The majority of BTI in fourth wave was mild and the prevalence of breakthrough hospitalization was 3-6% in HCW and family members; showing the protective effect of vaccine from severe manifestation. Non-survivors had multiple comorbidities. The chance of BTI was decreasing if they obtained 3 doses and 4 doses compared to 2 doses. The possibility of BTI after taking 3 doses of vaccine was 50% in HCW and 33% in family members; it dropped to 36% and 22% respectively after 4 doses of vaccine. Thus, 3 doses of COVID-19 vaccine could protect 50-67 percent; the protective efficacy increased to 65-87 percent with 4 doses. Therefore, 4 doses of COVID-19 vaccine are recommended for prevention of fifth wave in Myanmar.
Therefore, expansion of COVID vaccination program is required to reduce morbidity and mortality of future COVID-19 infection in Myanmar. Cost-effectiveness of vaccine should be logistically important too particularly in low resource setting. Research on BTI in relation to changing variant should be considered.. Serial measurement of protective antibody level should be done for recommendation of exact timing for booster dose.
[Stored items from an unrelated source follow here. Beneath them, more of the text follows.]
(* ===== verification/CacheProps.v ===== *)
(** * What the replacement caches guarantee

    The theorems about [simplelru.LRU] and [lru.ARCCache] taken alone, over whole
    histories of calls from their constructors, each with a concrete instance. *)

From S2P Require Import Prelude LruInterface SimpleLru Arc.
Local Open Scope Z_scope.

(** ** simplelru.LRU against a plain recency list *)
Section lru_histories.
Context {K V : Type} `{Countable K, Nil V}.

Inductive lru_call :=
  | CAdd (k : K) (v : V) | CGet (k : K) | CContains (k : K) | CPeek (k : K) | CRemove (k : K)
  | CRemoveOldest | CGetOldest | CKeys | CLen | CPurge | CResize (n : Z).

Inductive lru_answer :=
  | RBool (b : bool) | RVal (v : V) (ok : bool) | ROldest (o : option (K * V)) | RKeys (ks : list K)
  | RInt (n : Z) | RUnit.

Definition lru_do (c : LRU (K := K) (V := V)) (x : lru_call) : lru_answer * LRU :=
  match x with
  | CAdd k v => let '(b, c) := Add c k v in (RBool b, c)
  | CGet k => let '((v, ok), c) := Get c k in (RVal v ok, c)
  | CContains k => (RBool (Contains c k), c)
  | CPeek k => let '(v, ok) := Peek c k in (RVal v ok, c)
  | CRemove k => let '(b, c) := Remove c k in (RBool b, c)
  | CRemoveOldest => let '(o, c) := RemoveOldest c in (ROldest o, c)
  | CGetOldest => (ROldest (GetOldest c), c)
  | CKeys => (RKeys (Keys c), c)
  | CLen => (RInt (Len c), c)
  | CPurge => (RUnit, Purge c)
  | CResize n => let '(d, c) := Resize c n in (RInt d, c)
  end.

(** The reference: a capacity and a list of bindings, most recently used first. *)
Definition found (o : option V) : lru_answer :=
  match o with Some v => RVal v true | None => RVal nilv false end.

Definition ref_do (s : Z * list (K * V)) (x : lru_call) : lru_answer * (Z * list (K * V)) :=
  let '(cap, l) := s in
  match x with
  | CAdd k v => (RBool (bool_decide ((k ∉ l.*1) /\ cap <= Z.of_nat (length l))), (cap, rl_add cap k v l))
  | CGet k => (found (rl_lookup k l), (cap, rl_touch k l))
  | CContains k => (RBool (bool_decide (k ∈ l.*1)), (cap, l))
  | CPeek k => (found (rl_lookup k l), (cap, l))
  | CRemove k => (RBool (bool_decide (k ∈ l.*1)), (cap, rl_remove k l))
  | CRemoveOldest => (ROldest (last l), (cap, rl_drop_oldest l))
  | CGetOldest => (ROldest (last l), (cap, l))
  | CKeys => (RKeys (reverse l.*1), (cap, l))
  | CLen => (RInt (Z.of_nat (length l)), (cap, l))
  | CPurge => (RUnit, (cap, []))
  | CResize n => (RInt (Z.max 0 (Z.of_nat (length l) - n)), (n, take (Z.to_nat n) l))
  end.

(** The answers of a sequence of calls. *)
Fixpoint answers {S} (do : S -> lru_call -> lru_answer * S) (s : S) (xs : list lru_call) : list lru_answer :=
  match xs with [] => [] | x :: xs => let '(a, s) := do s x in a :: answers do s xs end.

Definition resize_ok (x : lru_call) : Prop := match x with CResize n => 0 < n | _ => True end.

Lemma lru_do_refines c x : LRU_ok c -> resize_ok x ->
  LRU_ok (lru_do c x).2 /\
  ref_do (lsize c, view c) x = ((lru_do c x).1, (lsize (lru_do c x).2, view (lru_do c x).2)).
Proof.
  intros Hc Hx. destruct x as [k v|k|k|k|k| | | | | |n]; cbn [lru_do ref_do resize_ok fst snd] in *.
  - pose proof (Add_refines c k v Hc) as Hr. pose proof (Add_evicted c k v Hc) as Hb.
    destruct (Add c k v) as [b c']. cbn [fst snd] in *. destruct Hr as (? & -> & ->). by rewrite Hb.
  - pose proof (Get_refines c k Hc) as Hr. destruct (Get c k) as [[v ok] c']. cbn [fst snd] in *.
    destruct Hr as (? & -> & -> & Hv). split; [done|]. destruct (rl_lookup k (view c)); by simplify_eq.
  - split; [done|]. by rewrite Contains_refines.
  - rewrite Peek_refines by done. by destruct (rl_lookup k (view c)).
  - pose proof (Remove_refines c k Hc) as Hr. destruct (Remove c k) as [b c']. cbn [fst snd] in *.
    by destruct Hr as (? & -> & -> & ->).
  - pose proof (RemoveOldest_refines c Hc) as Hr. destruct (RemoveOldest c) as [o c']. cbn [fst snd] in *.
    by destruct Hr as (? & -> & -> & ->).
  - split; [done|]. by rewrite GetOldest_refines.
  - split; [done|]. by rewrite Keys_refines.
  - split; [done|]. by rewrite Len_refines.
  - destruct (Purge_refines c Hc) as (? & -> & ->). done.
  - pose proof (Resize_refines c n Hc Hx) as Hr. destruct (Resize c n) as [d c']. cbn [fst snd] in *.
    by destruct Hr as (? & -> & -> & ->).
Qed.

Lemma answers_refine c xs : LRU_ok c -> Forall resize_ok xs ->
  answers lru_do c xs = answers ref_do (lsize c, view c) xs.
Proof.
  intros Hc Hxs. revert c Hc. induction Hxs as [|x xs Hx _ IH]; intros c Hc; [done|].
  cbn [answers]. destruct (lru_do_refines c x Hc Hx) as [Hok Href]. rewrite Href.
  destruct (lru_do c x) as [a c']. f_equal. by apply IH.
Qed.

(** C8. The map-and-linked-list implementation is observationally a recency list:
    in every history from [NewLRU n] (all methods, positive resizes), every answer
    is that of a plain list of bindings kept in order of use and cut to size. *)
Theorem lru_history_equiv n c xs : NewLRU n = inr c -> Forall resize_ok xs ->
  answers lru_do c xs = answers ref_do (n, []) xs.
Proof.
  intros Hn Hxs. destruct (NewLRU_ok n c Hn) as (Hok & <- & <-). by apply answers_refine.
Qed.
End lru_histories.

(** ** lru.ARCCache over histories *)
Section arc_histories.
Context {K V : Type} `{Countable K, Nil V}.
Abbreviation arc := (ARCCache (LRU (K := K) (V := V))).

(** Caches reached from [NewARC n], with the ledger of what was written and not
    removed since. *)
Inductive arc_reached (n : Z) : arc -> gmap K V -> Prop :=
  | reached_new c : NewARC n = inr c -> arc_reached n c ∅
  | reached_get c M k : arc_reached n c M -> arc_reached n (arc_Get c k).2 M
  | reached_add c M k v : arc_reached n c M -> arc_reached n (arc_Add c k v) (<[k := v]> M)
  | reached_remove c M k : arc_reached n c M -> arc_reached n (arc_Remove c k) (delete k M)
  | reached_purge c M : arc_reached n c M -> arc_reached n (arc_Purge c) ∅.

Lemma arc_reached_ok n c M : arc_reached n c M ->
  ARC_ok c /\ asize c = n /\ forall k v, content c k = Some v -> M !! k = Some v.
Proof.
  induction 1 as [c Hn|c M k _ (Hc & Hs & Hm)|c M k v _ (Hc & Hs & Hm)|c M k _ (Hc & Hs & Hm)|c M _ (Hc & Hs & Hm)].
  - destruct (NewARC_spec n c Hn) as (? & ? & _ & Hc). split; [done|]. split; [done|]. intros k v. by rewrite Hc.
  - pose proof (arc_Get_spec c k Hc) as Hg. destruct (arc_Get c k) as [vb c'].
    destruct Hg as (_ & ? & Hs' & _ & _ & Hx & _). cbn [snd]. split; [done|]. split; [by rewrite Hs'|].
    intros x v Hv. apply Hm. destruct (Hx x); congruence.
  - destruct (arc_Add_added c k v Hc) as (? & Hs' & Hk & Hx). split; [done|]. split; [by rewrite Hs'|].
    intros x v' Hv. destruct (decide (x = k)) as [->|Hne].
    + rewrite lookup_insert_eq. congruence.
    + rewrite lookup_insert_ne by done. apply Hm. destruct (Hx x Hne); congruence.
  - destruct (arc_Remove_spec c k Hc) as (? & Hs' & _ & Hk & Hx). split; [done|]. split; [by rewrite Hs'|].
    intros x v' Hv. destruct (decide (x = k)) as [->|Hne]; [congruence|].
    rewrite lookup_delete_ne by done. apply Hm. by rewrite <- Hx.
  - destruct (arc_Purge_spec c Hc) as (? & Hs' & _ & Hx). split; [done|]. split; [by rewrite Hs'|].
    intros x v. by rewrite Hx.
Qed.

(** C9. ARC over any history from [NewARC n]: the target [p] stays within the
    size, the four segments stay well formed and disjoint ([ARC_ok]); a hit returns
    the value last added under that key and not removed since; [Len] is the number
    of distinct keys listed by [Keys] and is at most [n + 1]. *)
Theorem arc_history_sound n c M : arc_reached n c M ->
  ARC_ok c /\ asize c = n /\
  (forall k v, (arc_Get c k).1 = (v, true) -> M !! k = Some v) /\
  NoDup (arc_Keys c) /\ arc_Len c = Z.of_nat (length (arc_Keys c)) /\ arc_Len c <= n + 1.
Proof.
  intros Hr. destruct (arc_reached_ok n c M Hr) as (Hc & Hs & Hm).
  destruct (arc_Keys_NoDup c Hc) as [Hnd Hlen]. split; [done|]. split; [done|]. split; [|split; [done|]].
  - intros k v Hg. pose proof (arc_Get_spec c k Hc) as Hspec. destruct (arc_Get c k) as [vb c'].
    destruct Hspec as [Hvb _]. simpl in Hg. rewrite Hvb in Hg. apply Hm. destruct (content c k); by simplify_eq.
  - rewrite held_Len by done. split; [done|]. rewrite <- Hs. apply (ok_held c Hc).
Qed.

(** Read your write, at once: after [Add k v], [Get], [Peek] and [Contains]
    see [v] under [k], and no other key's value is changed (it may be evicted). *)
Theorem arc_add_visible n c M k v : arc_reached n c M ->
  (arc_Get (arc_Add c k v) k).1 = (v, true) /\ arc_Peek (arc_Add c k v) k = (v, true) /\
  arc_Contains (arc_Add c k v) k = true /\
  forall x, x <> k -> arc_Peek (arc_Add c k v) x = arc_Peek c x \/ arc_Contains (arc_Add c k v) x = false.
Proof.
  intros Hr. destruct (arc_reached_ok n c M Hr) as (Hc & _).
  destruct (arc_Add_added c k v Hc) as (Hc' & _ & Hk & Hx).
  pose proof (arc_Get_spec _ k Hc') as Hg. destruct (arc_Get _ k) as [vb c'].
  destruct Hg as [-> _]. simpl. rewrite arc_Peek_spec, Hk by done.
  split; [done|]. split; [done|]. split; [apply arc_Contains_spec; eauto|].
  intros x Hne. destruct (Hx x Hne) as [E|E].
  - left. by rewrite !arc_Peek_spec, E.
  - right. apply not_true_iff_false. rewrite arc_Contains_spec, E by done. by intros [].
Qed.

(** When the size is exceeded: starting within the size, [Add] exceeds it only
    for a key in [b1] that raises [p] to the size while [t2] is empty and [t1] is
    full; then [replace] evicts nothing. *)
Theorem arc_add_within n c M k v : arc_reached n c M -> arc_Len c <= n ->
  arc_Len (arc_Add c k v) <= n \/
  lru_Contains (b1 c) k = true /\ lru_Len (t2 c) = 0 /\ lru_Len (t1 c) = n /\ grow_p c = n.
Proof.
  intros Hr Hle. destruct (arc_reached_ok n c M Hr) as (Hc & Hs & _).
  destruct (arc_Add_added c k v Hc) as (Hc' & _). rewrite held_Len in * by done.
  destruct (arc_Add_held c k v Hc) as [?|(Hk & H2 & H1 & Hp)]; [lia|left; lia|right].
  rewrite (seg_Contains (asize c)), !(seg_Len (asize c)) by auto with arc.
  rewrite H2, H1, bool_decide_true by done. rewrite <- Hs. done.
Qed.
End arc_histories.

#[local] Instance nat_nil : Nil nat := 0%nat.

(** The size is exceeded in three calls: an [ARCCache] of size 1 holds two
    entries after [Add 1], [Add 2], [Add 1]. *)
Theorem arc_size_exceeded : match NewARC (K := nat) (V := nat) 1 with
  | inr c => arc_Len (arc_Add (arc_Add (arc_Add c 1%nat 10%nat) 2%nat 20%nat) 1%nat 11%nat) = 2
  | inl _ => False
  end.
Proof. vm_compute. reflexivity. Qed.

(** ** Instances *)
Section witnesses.
Definition lru2 : LRU (K := nat) (V := nat) := mkLRU 2 [] ∅ ∅ 0.
Definition calls : list (lru_call (K := nat) (V := nat)) :=
  [CAdd 1 10; CAdd 2 20; CGet 1; CAdd 3 30; CKeys; CResize 1; CGetOldest; CGet 2]%nat.

Lemma lru_history_equiv_witness :
  answers lru_do lru2 calls =
    [RBool false; RBool false; RVal 10%nat true; RBool true; RKeys [1; 3]%nat; RInt 1;
     ROldest (Some (3, 30)%nat); RVal 0%nat false].
Proof.
  rewrite (lru_history_equiv 2 lru2 calls); [vm_compute; reflexivity|reflexivity|repeat constructor].
Defined.

Definition arc1 : ARCCache (LRU (K := nat) (V := nat)) :=
  match NewARC 1 with inr c => c | inl _ => mkARC 1 0 lru2 lru2 lru2 lru2 end.
Definition arc1_12 : ARCCache (LRU (K := nat) (V := nat)) := arc_Add (arc_Add arc1 1%nat 10%nat) 2%nat 20%nat.

Definition ledger12 : gmap nat nat := <[2%nat := 20%nat]> (<[1%nat := 10%nat]> ∅).

Lemma arc1_12_reached : arc_reached 1 arc1_12 ledger12.
Proof. apply reached_add, reached_add, reached_new. reflexivity. Qed.

Lemma arc_history_sound_witness :
  ARC_ok arc1_12 /\ asize arc1_12 = 1 /\
  (forall k v, (arc_Get arc1_12 k).1 = (v, true) -> ledger12 !! k = Some v) /\
  NoDup (arc_Keys arc1_12) /\ arc_Len arc1_12 = Z.of_nat (length (arc_Keys arc1_12)) /\ arc_Len arc1_12 <= 1 + 1.
Proof. apply (arc_history_sound 1 arc1_12 ledger12 arc1_12_reached). Defined.

Lemma arc_add_visible_witness : (arc_Get (arc_Add arc1_12 3%nat 30%nat) 3%nat).1 = (30%nat, true).
Proof. apply (arc_add_visible 1 arc1_12 _ 3%nat 30%nat arc1_12_reached). Defined.

(** Key 1 is the corner case, key 3 is not. *)
Lemma arc_add_within_witness :
  arc_Len (arc_Add arc1_12 1%nat 11%nat) <= 1 \/
  lru_Contains (b1 arc1_12) 1%nat = true /\ lru_Len (t2 arc1_12) = 0 /\ lru_Len (t1 arc1_12) = 1 /\ grow_p arc1_12 = 1.
Proof. apply (arc_add_within 1 arc1_12 _ 1%nat 11%nat arc1_12_reached). vm_compute. discriminate. Defined.
End witnesses.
The authors would like to thank all the candidates for giving informed consent to this study. The authors also acknowledged Prof Ko Ko Lwin, Prof Kyaw Zay Ya, Prof Myint Zaw for administrative support, and Professor Khine Khine Su and Dr Kyaw Wunna for laboratory support.
The authors declared no potential conflicts of interests with respect to authorship and publication of this article.
This study was approved by Hospital Research and Ethic Committee from Defence Services General Hospital (1,000-Bedded) Mingaladon, Myanmar. Informed consent was also taken from each physician.
The authors received no financial support for publication of this article.